After a few years enthusiasm for the J-League died down. Attendance peaked in 1994, with an average of 19,600 per game. By 1998, the figure had dropped to 11,800 and corporate sponsorship had fallen off. A recession caused many teams to lose sponsorships. The remaining sponsors tried things like merging two teams together to save money but this only caused fans to become alienated as suddenly their home team was taken away and they were asked by corporate leaders to support a rival.

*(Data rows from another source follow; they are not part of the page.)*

(* ===== verification/DispensationProps.v ===== *)
(** * The books of the dispensation module

    What the module owes (the coins of its pending records) against what its
    account holds, and what every operation does to both. *)
From S2P Require Import Prelude Wp Sdk ClpTypes DispensationTypes DispensationKeeper Chain Ledger Dispensation.

Section Books.
Context {sdk : SDK} {L : SDKLaws sdk}.

(** A pending record is stored under its own key and is valid. *)
Definition pending_wf (m : gmap string DistributionRecord) : Prop :=
  ∀ k dr, m !! k = Some dr → k = record_key dr ∧ RecordStatus dr = DISTRIBUTION_STATUS_PENDING
    ∧ DistributionRecordValidate dr = true.

Definition owes (d : string) (dr : DistributionRecord) : Z := amount_of (RecordCoins dr) d.
Definition owed (st : DispensationStore) (d : string) : Z := msum (owes d) (PendingRecords st).
Definition held (s : chain) (d : string) : Z :=
  bank_balance (Bank s) (module_address DispensationModule) d.
Definition disp_surplus (s : chain) (d : string) : Z := held s d - owed (DispensationState s) d.

(** The account covers every pending record. *)
Definition disp_solvent (s : chain) : Prop :=
  pending_wf (PendingRecords (DispensationState s)) ∧ ∀ d, 0 ≤ disp_surplus s d.

Lemma valid_owes dr d : DistributionRecordValidate dr = true → 0 ≤ owes d dr.
Proof.
  unfold DistributionRecordValidate, owes. intros H. repeat case_test; bool_prop; try done.
  assert (∀ c, c ∈ RecordCoins dr → 0 < c.2) as Hpos by (intros; by eapply coins_valid_pos).
  clear -Hpos. unfold amount_of. induction (RecordCoins dr) as [|c l IH]; cbn; [lia|].
  assert (0 < c.2) by (apply Hpos; left).
  assert (0 ≤ foldr (λ c acc, (if String.eqb c.1 d then c.2 else 0) + acc) 0 l).
  { apply IH. intros x Hx. apply Hpos. by right. }
  destruct (String.eqb c.1 d); lia.
Qed.

Lemma owes_le_owed m k dr d : pending_wf m → m !! k = Some dr → owes d dr ≤ msum (owes d) m.
Proof.
  intros Hwf Hk. assert (0 ≤ msum (owes d) (delete k m)) as H.
  { apply msum_nonneg. intros j x [_ Hj]%lookup_delete_Some. apply valid_owes. by eapply Hwf. }
  rewrite (msum_delete _ _ _ _ Hk) in H. lia.
Qed.

Lemma onDispensation_keeps_held {A} (m : M DispensationStore A) s a s' d :
  onDispensation m s = (Ok a, s') → held s' d = held s d.
Proof. by intros (x & _ & ->)%onDispensation_Ok. Qed.

(** ** Recording a distribution *)

Lemma create_drop_Ok h name t runner o st st' :
  pending_wf (PendingRecords st) → create_drop h name t runner o st = (Ok (), st') →
  pending_wf (PendingRecords st') ∧ ∀ d, owed st' d = owed st d + amount_of (OutCoins o) d.
Proof.
  unfold create_drop, ExistsDistributionRecord, GetDistributionRecord, SetDistributionRecord,
    DistributionRecordAdd, owed.
  intros Hwf H. inv_ok. cbn [id] in *.
  set (k := GetDistributionRecordKey name (OutAddress o) t) in *.
  change (status_records DISTRIBUTION_STATUS_PENDING st) with (PendingRecords st) in *.
  assert (record_key v0 = k ∧ RecordStatus v0 = DISTRIBUTION_STATUS_PENDING
    ∧ s0 = st ∧ ∀ d, owes d v0 = amount_of (OutCoins o) d
        + match PendingRecords st !! k with Some old => owes d old | None => 0 end)
    as (Hk & Hst & -> & Hd).
  { destruct (PendingRecords st !! k) as [old|]; cbn [wrap] in *; inv_ok.
    - split_and!; [done..|]. intros d.
      match goal with E : coins_add_all _ _ = _ |- _ => exact (coins_add_all_val _ _ _ E d) end.
    - split_and!; [done..|]. intros d. symmetry. apply Z.add_0_r. }
  clear E0. case_test; inv_ok. bool_prop. rewrite Hst. cbn. rewrite Hk. split.
  - intros j x [[<- <-]|[_ Hx]]%lookup_insert_Some; [done|by apply Hwf].
  - intros d. rewrite msum_insert, Hd. destruct (PendingRecords st !! k); lia.
Qed.

Lemma CreateDrops_Ok h outs name t runner st st' :
  pending_wf (PendingRecords st) → CreateDrops h outs name t runner st = (Ok (), st') →
  pending_wf (PendingRecords st')
  ∧ ∀ d, owed st' d = owed st d + zsum (λ o, amount_of (OutCoins o) d) outs.
Proof.
  unfold CreateDrops. revert st. induction outs as [|o outs IH]; intros st Hwf H; cbn [forM zsum] in *.
  - inv_ok. split; [done|]. intros; lia.
  - inv_ok. destruct v. destruct (create_drop_Ok _ _ _ _ _ _ _ Hwf E) as [Hwf1 Hd1].
    destruct (IH _ Hwf1 H) as [Hwf2 Hd2]. split; [done|]. intros d. rewrite Hd2, Hd1. lia.
Qed.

In the worst cases, 3,000 fans showed up in stadiums that could hold 60,000 people; player payrolls were twice what the teams were bringing in; merchandise sat unsold on the shelves and the games were boring. Many clubs continue to lose money. Some rely on local government support to stay afloat.
The president of the J-League club Omiya Ardija resigned after it was revealed that he padded crowd figures.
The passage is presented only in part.